Structural Basis for Novel Interactions between Human Translesion Synthesis Polymerases and Proliferating Cell Nuclear Antigen

• Published in: The Journal of biological chemistry Vol. 284; no. 16; pp. 10552 - 10560
• Main Authors: Hishiki, Asami, Hashimoto, Hiroshi, Hanafusa, Tomo, Kamei, Keijiro, Ohashi, Eiji, Shimizu, Toshiyuki, Ohmori, Haruo, Sato, Mamoru
• Format: Journal Article
• Language: English
• Published: United States Elsevier Inc 17.04.2009; American Society for Biochemistry and Molecular Biology
• Subjects: Amino Acid Sequence; Animals; Crystallography, X-Ray; DNA Damage; DNA Repair; DNA Replication; DNA-Directed DNA Polymerase - chemistry; DNA-Directed DNA Polymerase - genetics; DNA-Directed DNA Polymerase - metabolism; Humans; Isoenzymes - chemistry; Isoenzymes - genetics; Isoenzymes - metabolism; Molecular Sequence Data; Proliferating Cell Nuclear Antigen - chemistry; Proliferating Cell Nuclear Antigen - genetics; Proliferating Cell Nuclear Antigen - metabolism; Protein Binding; Protein Conformation; Sequence Alignment
• ISSN: 0021-9258; 1083-351X
• DOI: 10.1074/jbc.M809745200

Translesion synthesis (TLS) is a DNA damage tolerance mechanism that allows continued DNA synthesis, even in the presence of damaged DNA templates.

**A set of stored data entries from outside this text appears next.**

(* ===== verification/Utils.v ===== *)
(** * Small helpers

    [internal/queue/utils]: the integer minimum, the decimal conversions of
    [strconv] and the glob matcher (a third-party library, hence a class). *)

From S2P Require Import Prelude.
#[local] Open Scope string_scope.
#[local] Open Scope Z_scope.

Definition MinInt64 (x y : Z) : Z := if x <? y then x else y.

(** ** [strconv.FormatInt(z, 10)] *)

Definition digit (d : Z) : ascii := ascii_of_nat (48 + Z.to_nat d).

Fixpoint format_digits (fuel : nat) (n : Z) (acc : string) : string :=
  match fuel with
  | O => acc
  | S fuel' =>
      let acc' := String (digit (n mod 10)) acc in
      if n <? 10 then acc' else format_digits fuel' (n / 10) acc'
  end.

(** The number of decimal digits is at most the number of binary ones. *)
Definition FormatInt (z : Z) : string :=
  let a := Z.abs z in
  let s := format_digits (Z.to_nat (Z.log2 a) + 1) a "" in
  if z <? 0 then String "-"%char s else s.

(** ** [strconv.ParseInt(s, 10, 64)] *)

Definition digit_value (c : ascii) : option Z :=
  let n := Z.of_nat (nat_of_ascii c) in
  if (48 <=? n) && (n <=? 57) then Some (n - 48) else None.

Fixpoint parse_digits (s : string) (acc : Z) : option Z :=
  match s with
  | EmptyString => Some acc
  | String c s' =>
      match digit_value c with
      | Some d => parse_digits s' (acc * 10 + d)
      | None => None
      end
  end.

Definition parse_unsigned (s : string) : option Z :=
  match s with EmptyString => None | _ => parse_digits s 0 end.

(** [None] stands for the error of [ParseInt] (bad syntax or out of range). *)
Definition StrToInt64 (data : string) : option Z :=
  let value :=
    match data with
    | String "-"%char s => Z.opp <$> parse_unsigned s
    | String "+"%char s => parse_unsigned s
    | _ => parse_unsigned data
    end in
  match value with
  | Some z => if (min_int64 <=? z) && (z <=? max_int64) then Some z else None
  | None => None
  end.

(** ** Glob patterns *)

(** [github.com/gobwas/glob]: [glob_compile] fails on a malformed pattern.
    The program relies on the documented meaning of ["*"]: it matches any
    sequence of characters. *)
Class Glob := {
  glob_compile : string -> option (string -> bool);
  glob_star : exists f, glob_compile "*" = Some f /\ forall s, f s = true
}.

(** [glob.MustCompile] panics on a malformed pattern. *)
Definition MatchGlob `{Glob} (value pattern : string) : outcome bool :=
  match glob_compile pattern with
  | Some matches => Ret (matches value)
  | None => Panic "malformed glob pattern"
  end.

(** ** Partitions *)

(** [l[low:high]]. *)
Definition slice {A} (low high : Z) (l : list A) : list A :=
  take (Z.to_nat (high - low)) (drop (Z.to_nat low) l).

(** [github.com/meirf/gopart]: [Partition len size] gives consecutive ranges
    of indexes that cover a collection of [len] elements, each of at most
    [size] and at least one of them. *)
Class Gopart := {
  Partition : Z -> Z -> list (Z * Z);
  Partition_cover : forall A (l : list A) size, 0 < size ->
    concat (map (fun p => slice p.1 p.2 l) (Partition (Z.of_nat (length l)) size)) = l;
  Partition_size : forall A (l : list A) size, 0 < size ->
    Forall (fun p => slice p.1 p.2 l <> [] /\ Z.of_nat (length (slice p.1 p.2 l)) <= size)
      (Partition (Z.of_nat (length l)) size)
}.

(** ** Lemmas *)

Lemma MinInt64_min x y : MinInt64 x y = Z.min x y.
Proof. unfold MinInt64. case_if; bool_hyps; lia. Qed.

Lemma digit_value_digit d : 0 <= d < 10 -> digit_value (digit d) = Some d.
Proof.
  intros Hd. unfold digit_value, digit. rewrite nat_ascii_embedding by lia.
  rewrite Nat2Z.inj_add, Z2Nat.id by lia.
  change (Z.of_nat 48) with 48. case_if; [f_equal; lia|]. apply andb_false_iff in E. lia.
Qed.

Lemma parse_digits_digit d s a :
  0 <= d < 10 -> parse_digits (String (digit d) s) a = parse_digits s (a * 10 + d).
Proof. intros Hd. cbn [parse_digits]. by rewrite digit_value_digit. Qed.

(** Printing [n] in front of [acc] and parsing it back adds [n]. *)
Lemma parse_format_digits fuel : forall n acc,
  0 <= n < 2 ^ Z.of_nat fuel -> (0 < fuel)%nat ->
  exists k, 0 <= k /\
    forall a, parse_digits (format_digits fuel n acc) a = parse_digits acc (a * 10 ^ k + n).
Proof.
  induction fuel as [|fuel IH]; intros n acc Hn Hf; [lia|]. cbn [format_digits].
  pose proof (Z.div_mod n 10 ltac:(lia)) as Hdm.
  pose proof (Z.mod_pos_bound n 10 ltac:(lia)) as Hm.
  case_if; bool_hyps.
  - exists 1. split; [lia|]. intros a. rewrite parse_digits_digit by exact Hm.
    f_equal. rewrite Z.mod_small; lia.
  - rewrite Nat2Z.inj_succ, Z.pow_succ_r in Hn by lia.
    assert (Hf' : (0 < fuel)%nat) by (destruct fuel; [simpl in Hn; lia|lia]).
    destruct (IH (n / 10) (String (digit (n mod 10)) acc)) as (k & Hk & IHk); [lia|done|].
    exists (k + 1). split; [lia|]. intros a. rewrite IHk, parse_digits_digit by exact Hm.
    f_equal. rewrite Z.pow_add_r by lia. lia.
Qed.

Lemma format_digits_head fuel : forall n acc,
  0 <= n -> (0 < fuel)%nat ->
  exists d s, format_digits fuel n acc = String (digit d) s /\ 0 <= d < 10.
Proof.
  induction fuel as [|fuel IH]; intros n acc Hn Hf; [lia|]. cbn [format_digits].
  assert (0 <= n mod 10 < 10) by (apply Z.mod_pos_bound; lia).
  case_if; [by eauto|]. destruct fuel; [simpl; by eauto|].
  apply IH; [apply Z.div_pos; lia|lia].
Qed.

Lemma FormatInt_abs z :
  exists d s, format_digits (Z.to_nat (Z.log2 (Z.abs z)) + 1) (Z.abs z) "" = String (digit d) s /\
    0 <= d < 10 /\ parse_digits (String (digit d) s) 0 = Some (Z.abs z).
Proof.
  set (fuel := (Z.to_nat (Z.log2 (Z.abs z)) + 1)%nat).
  destruct (format_digits_head fuel (Z.abs z) "") as (d & s & E & Hd); [lia|lia|].
  exists d, s. split_and!; [done|lia..|]. rewrite <- E.
  destruct (parse_format_digits fuel (Z.abs z) "") as (k & Hk & H); [|lia|].
  - split; [lia|]. pose proof (Z.log2_nonneg (Z.abs z)).
    subst fuel. rewrite Nat2Z.inj_add, Z2Nat.id by done.
    destruct (Z.eq_dec (Z.abs z) 0) as [->|]; [done|].
    apply Z.log2_spec. lia.
  - rewrite H. by simpl.
Qed.

Lemma digit_not_sign d c : 0 <= d < 10 -> (c = "-"%char \/ c = "+"%char) -> digit d <> c.
Proof.
  intros Hd Hc E. pose proof (digit_value_digit d Hd) as H. rewrite E in H.
  destruct Hc as [-> | ->]; done.
Qed.

Lemma StrToInt64_digit d s :
  0 <= d < 10 ->
  StrToInt64 (String (digit d) s) =
  match parse_digits (String (digit d) s) 0 with
  | Some z => if (min_int64 <=? z) && (z <=? max_int64) then Some z else None
  | None => None
  end.
Proof.
  intros Hd. pose proof (digit_not_sign d "-"%char Hd ltac:(auto)) as H1.
  pose proof (digit_not_sign d "+"%char Hd ltac:(auto)) as H2.
  unfold StrToInt64, parse_unsigned.
  destruct (digit d) as [[] [] [] [] [] [] [] []]; try reflexivity; by destruct H1 || by destruct H2.
Qed.

Lemma StrToInt64_FormatInt_id z : is_int64 z -> StrToInt64 (FormatInt z) = Some z.
Proof.
  intros Hz. destruct (FormatInt_abs z) as (d & s & E & Hd & Hp).
  unfold FormatInt. rewrite E.
  assert (Hr : (min_int64 <=? z) && (z <=? max_int64) = true) by (unfold is_int64 in Hz; lia).
  destruct (Z.ltb_spec z 0).
  - unfold StrToInt64, parse_unsigned. rewrite Hp. simpl.
    replace (- Z.abs z) with z by lia. by rewrite Hr.
  - rewrite StrToInt64_digit by done. rewrite Hp. rewrite Z.abs_eq by lia. by rewrite Hr.
Qed.

Lemma FormatInt_not_empty z : FormatInt z <> "".
Proof.
  destruct (FormatInt_abs z) as (d & s & E & _). unfold FormatInt. rewrite E. by case_if.
Qed.

(** The characters of a number. *)
Definition is_number_char (c : ascii) : bool :=
  match digit_value c with Some _ => true | None => Ascii.eqb c "-" end.

Lemma parse_digits_chars s : forall a v, parse_digits s a = Some v ->
  Forall (fun c => is_number_char c = true) (list_ascii_of_string s).
Proof.
  induction s as [|c s IH]; intros a v; cbn [parse_digits]; [constructor|].
  destruct (digit_value c) as [d|] eqn:E; [|done]. intros Hv. constructor; [|by eapply IH].
  unfold is_number_char. by rewrite E.
Qed.

Lemma FormatInt_chars z : Forall (fun c => is_number_char c = true) (list_ascii_of_string (FormatInt z)).
Proof.
  destruct (FormatInt_abs z) as (d & s & E & _ & Hp). apply parse_digits_chars in Hp.
  unfold FormatInt. rewrite E. case_if; [by constructor|done].
Qed.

Mammals have multiple DNA polymerases specialized for TLS, including Polη, Polι, and Polκ. These enzymes show preferential bypass for different lesions. Proliferating cell nuclear antigen (PCNA), which functions as a sliding clamp for the replicative polymerase Polδ, also interacts with the three TLS polymerases. Although many PCNA-binding proteins have a highly conserved sequence termed the PCNA-interacting protein box (PIP-box), Polη, Polι, and Polκ have a noncanonical PIP-box sequence. In response to DNA damage, Lys-164 of PCNA undergoes ubiquitination by the RAD6-RAD18 complex, and the ubiquitination is considered to facilitate TLS. Consistent with this, these three TLS polymerases have one or two ubiquitin binding domains and are recruited to replication forks via interactions with ubiquitinated PCNA involving the noncanonical PIP-box and ubiquitin binding domain. However, it is unclear how these TLS polymerases interact with PCNA. To address the structural basis for interactions between different TLS polymerases and PCNA, we determined crystal structures of PCNA bound to peptides containing the noncanonical PIP-box of these polymerases. We show that the three PIP-box peptides interact with PCNA in different ways, both from one another and from canonical PIP-box peptides. Especially, the PIP-box of Polι adopts a novel structure. Furthermore, these structures enable us to speculate how these TLS polymerases interact with Lys-164-monoubiquitinated PCNA. Our results will provide clues to understanding the mechanism of preferential recruitment of TLS polymerases to the stalled forks.